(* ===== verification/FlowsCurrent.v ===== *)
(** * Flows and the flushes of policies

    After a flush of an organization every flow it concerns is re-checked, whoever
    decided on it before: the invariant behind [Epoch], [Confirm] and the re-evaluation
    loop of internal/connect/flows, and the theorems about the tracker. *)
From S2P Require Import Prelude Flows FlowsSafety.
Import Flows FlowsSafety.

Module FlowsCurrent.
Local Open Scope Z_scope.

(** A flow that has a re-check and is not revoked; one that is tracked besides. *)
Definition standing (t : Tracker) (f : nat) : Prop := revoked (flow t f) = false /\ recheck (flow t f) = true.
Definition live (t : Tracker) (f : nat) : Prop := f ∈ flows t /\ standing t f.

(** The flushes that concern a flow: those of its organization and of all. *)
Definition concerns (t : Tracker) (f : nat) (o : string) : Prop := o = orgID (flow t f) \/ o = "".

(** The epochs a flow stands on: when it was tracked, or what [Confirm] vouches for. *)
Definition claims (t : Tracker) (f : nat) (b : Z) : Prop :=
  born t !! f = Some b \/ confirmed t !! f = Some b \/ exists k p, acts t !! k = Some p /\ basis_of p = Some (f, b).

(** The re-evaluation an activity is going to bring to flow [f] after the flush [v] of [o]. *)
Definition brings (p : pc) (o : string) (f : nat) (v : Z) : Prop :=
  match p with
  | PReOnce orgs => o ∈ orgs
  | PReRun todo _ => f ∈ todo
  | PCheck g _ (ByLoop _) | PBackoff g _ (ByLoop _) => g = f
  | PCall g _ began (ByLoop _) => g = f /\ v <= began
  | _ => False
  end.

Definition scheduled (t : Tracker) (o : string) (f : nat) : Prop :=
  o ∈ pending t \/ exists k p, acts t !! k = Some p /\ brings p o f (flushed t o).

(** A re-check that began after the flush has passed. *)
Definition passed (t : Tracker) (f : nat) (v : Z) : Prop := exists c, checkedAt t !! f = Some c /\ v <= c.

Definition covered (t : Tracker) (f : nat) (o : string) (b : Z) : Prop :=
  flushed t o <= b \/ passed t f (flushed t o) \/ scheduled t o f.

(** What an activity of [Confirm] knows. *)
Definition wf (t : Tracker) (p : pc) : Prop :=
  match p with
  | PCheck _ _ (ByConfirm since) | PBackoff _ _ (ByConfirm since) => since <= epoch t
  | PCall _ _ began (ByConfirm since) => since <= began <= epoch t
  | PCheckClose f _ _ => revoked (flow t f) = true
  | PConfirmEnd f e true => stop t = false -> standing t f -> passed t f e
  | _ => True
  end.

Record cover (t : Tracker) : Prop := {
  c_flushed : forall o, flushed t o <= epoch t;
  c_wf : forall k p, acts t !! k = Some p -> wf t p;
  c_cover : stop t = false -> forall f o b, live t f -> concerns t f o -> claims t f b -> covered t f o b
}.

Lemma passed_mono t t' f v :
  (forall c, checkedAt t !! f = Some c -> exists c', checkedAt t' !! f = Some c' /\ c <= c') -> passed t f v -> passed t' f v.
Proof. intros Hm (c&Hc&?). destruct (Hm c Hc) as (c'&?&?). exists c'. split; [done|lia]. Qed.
____
Instructions to follow
Beginning with the very first line of the material above, give each line again exactly, ending with the line that contains "Module FlowsCurrent.".

Task output
(* ===== verification/FlowsCurrent.v ===== *)
(** * Flows and the flushes of policies

    After a flush of an organization every flow it concerns is re-checked, whoever
    decided on it before: the invariant behind [Epoch], [Confirm] and the re-evaluation
    loop of internal/connect/flows, and the theorems about the tracker. *)
From S2P Require Import Prelude Flows FlowsSafety.
Import Flows FlowsSafety.

Module FlowsCurrent.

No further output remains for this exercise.